# Problem:
Below are the records; copy each line in them that holds the word "option".

(Stored data)

=-=-=

Lemma root_step_count n s :
  root_inv n s -> negb (v_bit s =? 0) = true ->
  root_inv n (isqrt_body s) /\
  (quarter_steps (v_bit (isqrt_body s)) < quarter_steps (v_bit s))%nat.
Proof.
  intros Hr Hbit. split; [apply (root_step n s Hr Hbit)|].
  destruct Hr as (R & _ & _ & _ & Hcases).
  apply negb_true_iff, Z.eqb_neq in Hbit.
  destruct Hcases as [(H0 & _)|(k & b & Hk & Hb & Hbb & _)]; [contradiction|].
  replace (v_bit (isqrt_body s)) with (shr32 (v_bit s) 2)
    by (destruct s; unfold isqrt_body; cbn;
        destruct (_ >=? _); reflexivity).
  assert (E : v_bit s = 4 ^ k).
  { rewrite Hbb, Hb. change 4 with (2 * 2). rewrite Z.pow_mul_l. reflexivity. }
  rewrite E. apply quarter_steps_shr. assumption.
Qed.

Lemma isqrt_finishes {HW} (respond : env HW) (w : world HW) n :
  0 <= n < 2 ^ 32 ->
  finishes_within respond 32 w (isqrt n)
    (fun r w' => w' = w /\ r = Z.sqrt n).
Proof.
  intros Hn. unfold isqrt. change 32%nat with (16 + 16)%nat.
  eapply finishes_bind.
  - apply finishes_weaken with (k := quarter_steps (shl32 1 30));
      [cbn; lia|].
    apply (finishes_while_pure respond (align_inv n) quarter_steps).
    + intros b. apply align_step_count. lia.
    + right. exists 15. change (shl32 1 30) with 1073741824.
      repeat split; lia.
  - intros b w1 (Ha & Hle & ->). cbn beta.
    change 16%nat with (16 + 0)%nat.
    eapply finishes_bind.
    + apply finishes_weaken with (k := quarter_steps b);
        [apply (align_inv_steps n b Ha)|].
      apply (finishes_while_pure respond (root_inv n)
               (fun s => quarter_steps (v_bit s))
               (fun s => negb (v_bit s =? 0)) isqrt_body
               (root_step_count n) (mk_isqrt_vars n 0 b) w).
      apply root_inv_start; [assumption|assumption|lia].
    + intros s w2 ((R & HR & HRn & _ & Hcases) & Hbit & ->). cbn beta.
      apply finishes_ret. split; [reflexivity|].
      apply negb_false_iff, Z.eqb_eq in Hbit.
      destruct Hcases as [(_ & -> & Hlt)|(k & b' & Hk & Hb & Hbb & _)].
      * symmetry. apply Z.sqrt_unique. lia.
      * assert (0 < b') by (subst b'; apply Z.pow_pos_nonneg; lia). nia.
Qed.

(** With fuel for 32 loop turns [isqrt] has returned. *)
Lemma isqrt_run32 {HW} (respond : env HW) (w : world HW) n :
  0 <= n < 2 ^ 32 ->
  returned (run respond 32 (isqrt n) w) = Some (Z.sqrt n) /\
  final (run respond 32 (isqrt n) w) = w.
Proof.
  intros Hn. destruct (isqrt_finishes respond w n Hn) as (c & Hc & H).
  destruct (run respond c (isqrt n) w) as [w' [[r rest]|]] eqn:E;
    [|contradiction].
  destruct H as (-> & -> & ->).
  apply (run_more_fuel respond (32 - c)) in E.
  replace (c + (32 - c))%nat with 32%nat in E by lia.
  unfold returned, final. rewrite E. split; reflexivity.
Qed.

(** X4: [isqrt] costs at most 32 loop turns whatever its 32-bit input:
    run with fuel 32 against any environment it has returned the floor
    of the square root, leaving the environment as it was. *)
Theorem isqrt_at_most_32_turns (n : Z) :
  0 <= n < 2 ^ 32 ->
  forall HW (respond : env HW) (w : world HW),
    returned (run respond 32 (isqrt n) w) = Some (Z.sqrt n) /\
    final (run respond 32 (isqrt n) w) = w.
Proof. intros Hn HW respond w. apply isqrt_run32. exact Hn. Qed.

Lemma isqrt_at_most_32_turns_witness :
  returned (run (model_env ideal_hw) 32 (isqrt 4294967295) (boot power_on))
  = Some (Z.sqrt 4294967295) /\
  final (run (model_env ideal_hw) 32 (isqrt 4294967295) (boot power_on))
  = boot power_on.
Proof. apply (isqrt_at_most_32_turns 4294967295). lia. Defined.

(** X5: [isqrt] undoes squaring, and knows nothing finer: for every
    [r] below [2^16] and every [d] from 0 to [2 * r], [isqrt (r * r + d)]
    returns [r]. *)
Theorem isqrt_of_square (r d : Z) :
  0 <= r < 2 ^ 16 -> 0 <= d <= 2 * r ->
  forall HW (respond : env HW) (w : world HW),
    returned (run respond 32 (isqrt (r * r + d)) w) = Some r.
Proof.
  intros Hr Hd HW respond w.
  assert (Hn : 0 <= r * r + d < 2 ^ 32) by nia.
  destruct (isqrt_run32 respond w _ Hn) as [E _]. rewrite E. f_equal.
  apply Z.sqrt_unique. nia.
Qed.

Lemma isqrt_of_square_witness :
  returned (run (model_env ideal_hw) 32 (isqrt (65535 * 65535 + 131070))
              (boot power_on)) = Some 65535.
Proof.
  apply (isqrt_of_square 65535 131070); lia.
Defined.

(** X6: the result of [isqrt] fits in 16 bits, and a larger input
    never gives a smaller root. *)
Theorem isqrt_monotone_16bit (n n' : Z) :
  0 <= n <= n' -> n' < 2 ^ 32 ->
  forall HW (respond : env HW) (w : world HW),
  exists r r',
    returned (run respond 32 (isqrt n) w) = Some r /\
    returned (run respond 32 (isqrt n') w) = Some r' /\
    0 <= r <= r' /\ r' < 2 ^ 16.
Proof.
  intros Hn Hn' HW respond w.
  destruct (isqrt_run32 respond w n ltac:(lia)) as [E _].
  destruct (isqrt_run32 respond w n' ltac:(lia)) as [E' _].
  exists (Z.sqrt n), (Z.sqrt n'). split; [exact E|]. split; [exact E'|].
  split; [split; [apply Z.sqrt_nonneg|apply Z.sqrt_le_mono; lia]|].
  apply Z.sqrt_lt_square; lia.
Qed.

Lemma isqrt_monotone_16bit_witness :
  exists r r',
    returned (run (model_env ideal_hw) 32 (isqrt 99) (boot power_on))
    = Some r /\
    returned (run (model_env ideal_hw) 32 (isqrt 100) (boot power_on))
    = Some r' /\
    0 <= r <= r' /\ r' < 2 ^ 16.
Proof. apply (isqrt_monotone_16bit 99 100); lia. Defined.

(** ** The phases of the driver, one by one *)

Section PushPhase.

Context {HW : Type} (respond : env HW).
(** * Air-quality feature pipelines: slugs, secrets, registry and per-sensor runs

    A shallow embedding of the three ingestion scripts

      - [scripts/1_feat_back_param.py]  (registry-driven backfill),
      - [scripts/2_feature_pipeline.py] (registry-driven daily update),
      - [scripts/1_feature_backfill.py] (stand-alone single-sensor backfill),

    together with the properties stated about them.

    Python [str] values are sequences of Unicode code points and are modelled
    as [list N].  The secret store and the feature store are services reached
    through a client library; they are modelled as explicit state with a
    schedule of transport faults, and the data-acquisition helpers of
    [mlfs.airquality.util] as an environment of functions. *)

From Stdlib Require Import ZArith NArith QArith List String Ascii Bool Lia DecimalString.
From stdpp Require Import base option list gmap.
Import ListNotations.
Local Open Scope N_scope.

(** ** Python strings *)

Abbreviation pystr := (list N).

(** Code points of an ASCII literal. *)
Definition py (s : string) : pystr :=
  List.map N_of_ascii (list_ascii_of_string s).
(** * NEStalgic: the CPU bus and the 6502 fetch/decode/execute engine

    A shallow embedding of [include/bus.h], [include/cpu.h] and
    [src/cpu.cpp], followed by the properties of the design document that
    concern them.

    Conventions.
    - [uint8_t], [uint16_t] and [int] values are integers of [Z]; every
      narrowing conversion of the source is written out ([to_uint8],
      [to_uint16]) and signed [int] arithmetic that leaves the range of
      [int] is a fault (it is undefined behaviour in C++).
    - [std::cerr] is the list of the strings sent to it, threaded through
      every operation by the monad [Eff].
    - A C++ exception, a failed [assert] and undefined behaviour end a
      computation with a [Fault]. *)

From Stdlib Require Import ZArith Lia.
From stdpp Require Import base list gmap strings.

Local Open Scope Z_scope.

(** ** Machine integers *)

Definition to_uint8 (x : Z) : Z := x mod 2 ^ 8.
Definition to_uint16 (x : Z) : Z := x mod 2 ^ 16.

Definition is_uint8 (x : Z) : Prop := 0 <= x < 2 ^ 8.
Definition is_uint16 (x : Z) : Prop := 0 <= x < 2 ^ 16.

Definition INT_MIN : Z := - 2 ^ 31.
Definition INT_MAX : Z := 2 ^ 31 - 1.
Definition is_int (x : Z) : Prop := INT_MIN <= x <= INT_MAX.

(** ** Effects: the diagnostic stream and faults *)

Inductive Fault : Type :=
| out_of_range        (* std::out_of_range thrown by a checked access *)
| assertion_failure   (* assert(...) failed *)
| null_member_call    (* call through a null pointer to member: undefined *)
| signed_overflow.    (* int arithmetic out of range: undefined *)

Inductive Outcome (A : Type) : Type :=
| Done (a : A) (cerr : list string)
| Faulted (f : Fault).
Arguments Done {A} a cerr.
Arguments Faulted {A} f.

Definition Eff (A : Type) : Type := list string -> Outcome A.

Definition ret {A : Type} (a : A) : Eff A := fun cerr => Done a cerr.

Definition bind {A B : Type} (m : Eff A) (k : A -> Eff B) : Eff B :=
  fun cerr =>
    match m cerr with
    | Done a cerr' => k a cerr'
    | Faulted f => Faulted f
    end.

Definition fault {A : Type} (f : Fault) : Eff A := fun _ => Faulted f.

(* std::cerr << s *)
Definition put (s : string) : Eff unit := fun cerr => Done tt (cerr ++ [s]).

Declare Scope eff_scope.
Delimit Scope eff_scope with eff.
Notation "'let*' p := m 'in' k" := (bind m (fun p => k))
  (at level 10, p pattern, m at level 100, k at level 200) : eff_scope.
Notation "m >> k" := (bind m (fun _ => k))
  (at level 100, k at level 200, right associativity) : eff_scope.
Local Open Scope eff_scope.

(* x + y and x - y on int *)
Definition int_add (x y : Z) : Eff Z :=
  let r := x + y in
  if (INT_MIN <=? r) && (r <=? INT_MAX) then ret r else fault signed_overflow.

Definition int_sub (x y : Z) : Eff Z :=
  let r := x - y in
  if (INT_MIN <=? r) && (r <=? INT_MAX) then ret r else fault signed_overflow.

(** ** Constants of cpu.h and cpu.cpp *)

Definition CPU_RAM_SIZE : Z := 0x0800.
Definition RESET_VECTOR_LOW_BYTE : Z := 0xFFFC.
Definition CPU_RAM_ADDRESS_MASK : Z := 0x07FF.
Definition CPU_RAM_MAX_RANGE : Z := 0x1FFF.
Definition STACK_POINTER_DEFAULT : Z := 0xFF.
Definition NEWLINE : string := String (Ascii.ascii_of_nat 10) EmptyString.
Definition BITS_PER_BYTE : Z := 8.

Definition invalid_address_message : string :=
  "Error: Invalid address provided Address should be between 0x0000 - 0xFFFF.".

(** ** bus.h: the Bus interface *)

Module Bus.

Class Bus (B : Type) : Type := {
  Read : Z -> B -> Eff (Z * B);
  Write : Z -> Z -> B -> Eff B
}.

End Bus.

(** ** CPUBus *)

Module CPUBus.

(* std::array<uint8_t, CPU_RAM_SIZE> ram_{} *)
Record t : Type := mk { ram_ : list Z }.

(* The implicit default constructor: the array is zero-initialised. *)
Definition CPUBus : t := {| ram_ := replicate (Z.to_nat CPU_RAM_SIZE) 0 |}.

(* ram_.at(i), read *)
Definition at_ (ram : list Z) (i : Z) : Eff Z :=
  match ram !! Z.to_nat i with
  | Some v => ret v
  | None => fault out_of_range
  end.

(* ram_.at(i) = data *)
Definition at_assign (ram : list Z) (i : Z) (data : Z) : Eff (list Z) :=
  if i <? Z.of_nat (length ram) then ret (<[Z.to_nat i := data]> ram)
  else fault out_of_range.

Definition Read (address : Z) (bus : t) : Eff (Z * t) :=
  if (address >=? 0x0000) && (address <=? CPU_RAM_MAX_RANGE) then
    let* v := at_ (ram_ bus) (Z.land address CPU_RAM_ADDRESS_MASK) in
    ret (v, bus)
  else
    put invalid_address_message >>
    put NEWLINE >>
    ret (0, bus).

Definition Write (address : Z) (data : Z) (bus : t) : Eff t :=
  let* bus :=
    (if (address >=? 0x0000) && (address <=? CPU_RAM_MAX_RANGE) then
       let* ram := at_assign (ram_ bus) (Z.land address CPU_RAM_ADDRESS_MASK) data in
       ret {| ram_ := ram |}
     else ret bus) in
  put invalid_address_message >>
  put NEWLINE >>
  ret bus.

(* The class invariant of std::array<uint8_t, CPU_RAM_SIZE>. *)
Definition wf (bus : t) : Prop :=
  Z.of_nat (length (ram_ bus)) = CPU_RAM_SIZE /\ Forall is_uint8 (ram_ bus).

End CPUBus.

#[global] Instance CPUBus_Bus : Bus.Bus CPUBus.t :=
  {| Bus.Read := CPUBus.Read; Bus.Write := CPUBus.Write |}.

(** ** cpu.h: enumerations *)

Inductive AddressingMode : Type := Immediate.

Inductive CPUStatusFlag : Type :=
| Negative | Overflow | Decimal | InterruptDisable | Zero | Carry.

(* The enumerator values: the bit position of each flag. *)
Definition flag_position (flag : CPUStatusFlag) : Z :=
  match flag with
  | Negative => 7
  | Overflow => 6
  | Decimal => 3
  | InterruptDisable => 2
  | Zero => 1
  | Carry => 0
  end.

(** ** CPU::CPUStatus

    A [std::bitset<8>] is held as the integer whose binary digits are its
    bits.  [set] and [test] of the standard library check [pos < 8]; every
    enumerator of [CPUStatusFlag] is below 8, so that check never fires
    and both are total here. *)

Module CPUStatus.

Record t : Type := mk { flags : Z }.

(* A default-constructed std::bitset has every bit clear. *)
Definition CPUStatus : t := {| flags := 0 |}.

Definition Set_ (flag : CPUStatusFlag) (value : bool) (p : t) : t :=
  {| flags := if value then Z.setbit (flags p) (flag_position flag)
              else Z.clearbit (flags p) (flag_position flag) |}.

Definition Get (flag : CPUStatusFlag) (p : t) : bool :=
  Z.testbit (flags p) (flag_position flag).

(* std::bitset<8>(value) keeps the low 8 bits of value. *)
Definition FromByte (value : Z) : t := {| flags := Z.land value (Z.ones 8) |}.

(* static_cast<uint8_t>(flags.to_ulong()) *)
Definition ToByte (p : t) : Z := to_uint8 (flags p).

Definition wf (p : t) : Prop := is_uint8 (flags p).

End CPUStatus.

(** ** CPU *)

Module CPU.

(* The member functions an OpcodeEntry can point to. *)
Inductive Operation : Type := op_LDA.

(* [operation] is a pointer to member: [None] is the null pointer. *)
Record OpcodeEntry : Type := mkOpcodeEntry {
  addressingMode : AddressingMode;
  operation : option Operation;
  cycleCount : Z
}.

(* A value-initialised OpcodeEntry, as std::unordered_map::operator[]
   inserts for a missing key: every member is zero. *)
Definition OpcodeEntry_zero : OpcodeEntry :=
  {| addressingMode := Immediate; operation := None; cycleCount := 0 |}.

Record t (B : Type) : Type := mk {
  cpu_bus_ : B;
  a_ : Z;
  x_ : Z;
  y_ : Z;
  pc_ : Z;
  s_ : Z;
  p_ : CPUStatus.t;
  opcode_ : Z;
  operand_ : Z;
  remaining_cycles_ : Z;
  operations_ : gmap Z OpcodeEntry
}.
Arguments mk {B}.
Arguments cpu_bus_ {B}.
Arguments a_ {B}.
Arguments x_ {B}.
Arguments y_ {B}.
Arguments pc_ {B}.
Arguments s_ {B}.
Arguments p_ {B}.
Arguments opcode_ {B}.
Arguments operand_ {B}.
Arguments remaining_cycles_ {B}.
Arguments operations_ {B}.

Section Fields.
Context {B : Type}.

Definition with_cpu_bus (v : B) (c : t B) : t B :=
  mk v (a_ c) (x_ c) (y_ c) (pc_ c) (s_ c) (p_ c) (opcode_ c) (operand_ c)
     (remaining_cycles_ c) (operations_ c).
Definition with_a (v : Z) (c : t B) : t B :=
  mk (cpu_bus_ c) v (x_ c) (y_ c) (pc_ c) (s_ c) (p_ c) (opcode_ c) (operand_ c)
     (remaining_cycles_ c) (operations_ c).
Definition with_x (v : Z) (c : t B) : t B :=
  mk (cpu_bus_ c) (a_ c) v (y_ c) (pc_ c) (s_ c) (p_ c) (opcode_ c) (operand_ c)
     (remaining_cycles_ c) (operations_ c).
Definition with_y (v : Z) (c : t B) : t B :=
  mk (cpu_bus_ c) (a_ c) (x_ c) v (pc_ c) (s_ c) (p_ c) (opcode_ c) (operand_ c)
     (remaining_cycles_ c) (operations_ c).
Definition with_pc (v : Z) (c : t B) : t B :=
  mk (cpu_bus_ c) (a_ c) (x_ c) (y_ c) v (s_ c) (p_ c) (opcode_ c) (operand_ c)
     (remaining_cycles_ c) (operations_ c).
Definition with_s (v : Z) (c : t B) : t B :=
  mk (cpu_bus_ c) (a_ c) (x_ c) (y_ c) (pc_ c) v (p_ c) (opcode_ c) (operand_ c)
     (remaining_cycles_ c) (operations_ c).
Definition with_p (v : CPUStatus.t) (c : t B) : t B :=
  mk (cpu_bus_ c) (a_ c) (x_ c) (y_ c) (pc_ c) (s_ c) v (opcode_ c) (operand_ c)
     (remaining_cycles_ c) (operations_ c).
Definition with_opcode (v : Z) (c : t B) : t B :=
  mk (cpu_bus_ c) (a_ c) (x_ c) (y_ c) (pc_ c) (s_ c) (p_ c) v (operand_ c)
     (remaining_cycles_ c) (operations_ c).
Definition with_operand (v : Z) (c : t B) : t B :=
  mk (cpu_bus_ c) (a_ c) (x_ c) (y_ c) (pc_ c) (s_ c) (p_ c) (opcode_ c) v
     (remaining_cycles_ c) (operations_ c).
Definition with_remaining_cycles (v : Z) (c : t B) : t B :=
  mk (cpu_bus_ c) (a_ c) (x_ c) (y_ c) (pc_ c) (s_ c) (p_ c) (opcode_ c) (operand_ c)
     v (operations_ c).
Definition with_operations (v : gmap Z OpcodeEntry) (c : t B) : t B :=
  mk (cpu_bus_ c) (a_ c) (x_ c) (y_ c) (pc_ c) (s_ c) (p_ c) (opcode_ c) (operand_ c)
     (remaining_cycles_ c) v.

End Fields.

Section Operations.
Context {B : Type} `{!Bus.Bus B}.

(* operations_[key]: a missing key is inserted with a value-initialised
   entry, which is then the one returned. *)
Definition operations_index (key : Z) (c : t B) : OpcodeEntry * t B :=
  match operations_ c !! key with
  | Some entry => (entry, c)
  | None =>
      (OpcodeEntry_zero,
       with_operations (<[key := OpcodeEntry_zero]> (operations_ c)) c)
  end.

Definition LoadOperations (c : t B) : t B :=
  with_operations
    {[ 0xA9 := {| addressingMode := Immediate;
                  operation := Some op_LDA;
                  cycleCount := 2 |} ]} c.

(* CPU::CPU(Bus* cpuBus); [None] is the null pointer.  The other members
   take their default member initialisers. *)
Definition CPU (cpuBus : option B) : Eff (t B) :=
  match cpuBus with
  | None => fault assertion_failure
  | Some bus =>
      ret (LoadOperations
             {| cpu_bus_ := bus; a_ := 0x00; x_ := 0x00; y_ := 0x00;
                pc_ := 0x0000; s_ := 0xFF; p_ := CPUStatus.CPUStatus;
                opcode_ := 0x00; operand_ := 0x00; remaining_cycles_ := 0;
                operations_ := ∅ |})
  end.

Definition Read (address : Z) (c : t B) : Eff (Z * t B) :=
  let* (v, bus) := Bus.Read address (cpu_bus_ c) in
  ret (v, with_cpu_bus bus c).

(* Read(pc_++): the address read is the old program counter. *)
Definition Read_pc_incr (c : t B) : Eff (Z * t B) :=
  Read (pc_ c) (with_pc (to_uint16 (pc_ c + 1)) c).

(* AddressingMode has the single enumerator Immediate, so the switch always
   returns and the diagnostic after it is never reached. *)
Definition FetchOperand (addressingMode : AddressingMode) (c : t B)
  : Eff (Z * t B) :=
  match addressingMode with
  | Immediate => Read_pc_incr c
  end.

Definition LDA (c : t B) : t B :=
  let c := with_a (operand_ c) c in
  let c :=
    with_p (CPUStatus.Set_ Negative (negb (Z.land (a_ c) 0x80 =? 0x00)) (p_ c)) c in
  with_p (CPUStatus.Set_ Zero (a_ c =? 0x00) (p_ c)) c.

(* (this->*operation)() *)
Definition call (operation : option Operation) (c : t B) : Eff (t B) :=
  match operation with
  | Some op_LDA => ret (LDA c)
  | None => fault null_member_call
  end.

Definition Clock (c : t B) : Eff (t B) :=
  let* c :=
    (if remaining_cycles_ c =? 0 then
       let* (opcode, c) := Read_pc_incr c in
       let c := with_opcode opcode c in
       let (opcodeEntry, c) := operations_index (opcode_ c) c in
       let* (operand, c) := FetchOperand (addressingMode opcodeEntry) c in
       let c := with_operand operand c in
       let* c := call (operation opcodeEntry) c in
       let* cycles := int_add (remaining_cycles_ c) (cycleCount opcodeEntry) in
       ret (with_remaining_cycles cycles c)
     else ret c) in
  let* cycles := int_sub (remaining_cycles_ c) 1 in
  ret (with_remaining_cycles cycles c).

Definition Reset (c : t B) : Eff (t B) :=
  let c := with_a 0x00 c in
  let c := with_x 0x00 c in
  let c := with_y 0x00 c in
  let c := with_s STACK_POINTER_DEFAULT c in
  let c := with_p (CPUStatus.FromByte 0x00) c in
  let* (pc_lo, c) := Read RESET_VECTOR_LOW_BYTE c in
  let* (pc_hi, c) := Read (to_uint16 (RESET_VECTOR_LOW_BYTE + 1)) c in
  let c := with_pc (to_uint16 (Z.lor (Z.shiftl pc_hi BITS_PER_BYTE) pc_lo)) c in
  let reset_cycle_count := 7 in
  let* cycles := int_add (remaining_cycles_ c) reset_cycle_count in
  ret (with_remaining_cycles cycles c).

(* [n] successive calls of Clock. *)
Fixpoint Clock_n (n : nat) (c : t B) : Eff (t B) :=
  match n with
  | O => ret c
  | S n' => let* c := Clock c in Clock_n n' c
  end.

End Operations.

End CPU.

(** ** internal::CPUTestHelper *)

Module CPUTestHelper.

Section Helper.
Context {B : Type}.

Definition SetAccumulator (cpu : CPU.t B) (accumulatorValue : Z) : CPU.t B :=
  CPU.with_a accumulatorValue cpu.

Definition GetAccumulator (cpu : CPU.t B) : Z := CPU.a_ cpu.

Definition SetProgramCounter (cpu : CPU.t B) (programCounter : Z) : CPU.t B :=
  CPU.with_pc programCounter cpu.

Definition GetProgramCounter (cpu : CPU.t B) : Z := CPU.pc_ cpu.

=-=-=

# Written response:
From stdpp Require Import base option list gmap.
  operation : option Operation;
Definition CPU (cpuBus : option B) : Eff (t B) :=
Definition call (operation : option Operation) (c : t B) : Eff (t B) :=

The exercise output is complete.